Giganteaside D induces ROS-mediated apoptosis in human hepatocellular carcinoma cells through the MAPK pathway

Purpose

Every year, almost one million individuals are diagnosed with hepatocellular carcinoma (HCC) worldwide and more than 690,000 patients die of it. At present, most therapeutic anti-HCC agents are not effective, which is due to the appearance of chemo-resistance and/or toxic side effects. Therefore, it is imperative to find novel more effective anti-HCC agents. Here, we evaluated the effect of giganteaside D (GD), an oleanolic acid saponin from P. scabiosaefolia, on the growth and apoptosis of HCC cells.

Methods and results

Using MTT and clonogenic assays, we found that GD exhibited a significant growth inhibitory effect on the HCC-derived cell lines HepG2 and Bel-7402. In addition, we found that GD induced mitochondria-mediated apoptosis in these HCC-derived cells, as indicated by a decreased mitochondrial potential, activation of Caspase-9 and Caspase-3, cleavage of PARP and release of Cytochrome C from the mitochondria.
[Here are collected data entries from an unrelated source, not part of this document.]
Lemma press_enter_edges_witness :
  press_enter "xyz" (Some water) = (Some [], ParseSucceeded)
  /\ press_enter "Fe)O2" (Some water) = (Some water, ParseFailed IndexError)
  /\ press_calculate sample_table
       (fst (press_enter "Fe)O2" (Some water))) "H" 1%float
     = press_calculate sample_table (Some water) "H" 1%float.
Proof.
  split.
  - apply (proj1 (press_enter_edges sample_table "xyz" (Some water)
                    "H" 1%float)).
    reflexivity.
  - apply (proj2 (press_enter_edges sample_table "Fe)O2" (Some water)
                    "H" 1%float) IndexError).
    vm_compute. reflexivity.
Defined.

(** * World Tutor: the reasoning kernel of the intelligence engine

    A shallow embedding of the TypeScript engine under [src/engine]:
    working memory ([memory/working-memory.ts]), the noun-relation store
    ([store/knowledge-graph.ts]), the seven seed demons
    ([demons/*.ts]) and the hypervisor ([hypervisor/scheduler.ts]).

    Conventions of the embedding.
    - JavaScript strings are modelled by [string], one [ascii] per code
      unit (the model covers code units below 256).
    - JavaScript numbers that carry weights and confidences are exact
      rationals ([Q]); counters, ttl values and timestamps are [nat].
    - A JavaScript [Map] is an association list in insertion order.
    - [Date.now()], [nanoid(8)] and [Math.random()] are oracles kept in the
      [World], next to the SQLite tables; every call consumes one reading.
    - A thrown exception is the [None] outcome of an effectful computation;
      the tables written before the throw stay written. *)

From Stdlib Require Import List String Ascii Bool Arith ZArith QArith Qminmax Qround Lia Lqa.
From Stdlib Require Import Permutation Sorted.
Import ListNotations.

Local Open Scope string_scope.
Local Open Scope list_scope.
Local Open Scope nat_scope.

Set Implicit Arguments.
Set Warnings "-register-all".

(* ================================================================== *)
(** * Text: the string primitives the engine uses                      *)
(* ================================================================== *)

Module Text.

Definition chars (s : string) : list ascii := list_ascii_of_string s.
Definition str (l : list ascii) : string := string_of_list_ascii l.

Definition code (c : ascii) : nat := nat_of_ascii c.

(** The double quote, which the templates of the source embed. *)
Definition dq : string := String (ascii_of_nat 34) EmptyString.

Definition is_upper (c : ascii) : bool := (65 <=? code c) && (code c <=? 90).
Definition is_lower (c : ascii) : bool := (97 <=? code c) && (code c <=? 122).
Definition is_digit (c : ascii) : bool := (48 <=? code c) && (code c <=? 57).

(** [\w] of a JavaScript regular expression. *)
Definition is_word (c : ascii) : bool :=
  is_upper c || is_lower c || is_digit c || (code c =? 95).

(** [\s], and what [trim] strips: tab, LF, VT, FF, CR, space, NBSP. *)
Definition is_space (c : ascii) : bool :=
  let n := code c in
  (n =? 9) || (n =? 10) || (n =? 11) || (n =? 12) || (n =? 13) || (n =? 32) || (n =? 160).

(** Line terminators, which [.] does not match. *)
Definition is_newline (c : ascii) : bool := (code c =? 10) || (code c =? 13).

Definition lower_char (c : ascii) : ascii :=
  if is_upper c then ascii_of_nat (code c + 32) else c.

Definition toLowerCase (s : string) : string := str (map lower_char (chars s)).

Fixpoint drop_space (l : list ascii) : list ascii :=
  match l with
  | c :: t => if is_space c then drop_space t else l
  | [] => []
  end.

Definition trim (s : string) : string :=
  str (rev (drop_space (rev (drop_space (chars s))))).

(** [s.split(sep)] for a one-character separator. *)
Fixpoint split_chars (sep : ascii) (cur : list ascii) (l : list ascii) : list string :=
  match l with
  | [] => [str (rev cur)]
  | c :: t => if Ascii.eqb c sep then str (rev cur) :: split_chars sep [] t
              else split_chars sep (c :: cur) t
  end.

Definition split (sep : ascii) (s : string) : list string := split_chars sep [] (chars s).

Definition join (sep : string) (l : list string) : string := String.concat sep l.

(** [l.includes(s)] and [set.has(s)]. *)
Definition includes (l : list string) (s : string) : bool := existsb (String.eqb s) l.

(** [[...new Set(l)]]: first occurrences, in order. *)
Fixpoint dedup_acc (seen : list string) (l : list string) : list string :=
  match l with
  | [] => []
  | x :: t => if includes seen x then dedup_acc seen t else x :: dedup_acc (x :: seen) t
  end.

Definition dedup (l : list string) : list string := dedup_acc [] l.

(** [s.endsWith(t)]. *)
Fixpoint prefix_chars (p l : list ascii) : bool :=
  match p, l with
  | [], _ => true
  | a :: p', b :: l' => Ascii.eqb a b && prefix_chars p' l'
  | _ :: _, [] => false
  end.

Definition endsWith (s t : string) : bool := prefix_chars (rev (chars t)) (rev (chars s)).

(** Decimal rendering of a counter, as a template literal prints it. *)
Definition digit (n : nat) : ascii := ascii_of_nat (48 + n).

Fixpoint digits_fuel (fuel n : nat) (acc : list ascii) : list ascii :=
  match fuel with
  | 0 => acc
  | S f => let acc' := digit (n mod 10) :: acc in
           if n / 10 =? 0 then acc' else digits_fuel f (n / 10) acc'
  end.

Definition of_nat (n : nat) : string := str (digits_fuel (S n) n []).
Besides, we found that GD stimulated the generation of reactive oxygen species (ROS) and that blockage of ROS attenuated the GD-induced mitochondria-mediated apoptosis. Additionally, we found that GD treatment led to a decrease in phosphorylated Erk (p-Erk) and triggered the generation of p-JNK, both components of the mitogen-activated protein kinase (MAPK) signaling pathway. Inhibition of Erk or JNK by specific inhibitors or siRNAs augmented or attenuated the cytotoxic and apoptotic effects of GD.

Conclusions

From our results we conclude that GD can induce ROS-mediated apoptosis in HCC-derived cells through the MAPK pathway. This observation may open up avenues to explore the future use of GD as a HCC chemotherapeutic agent.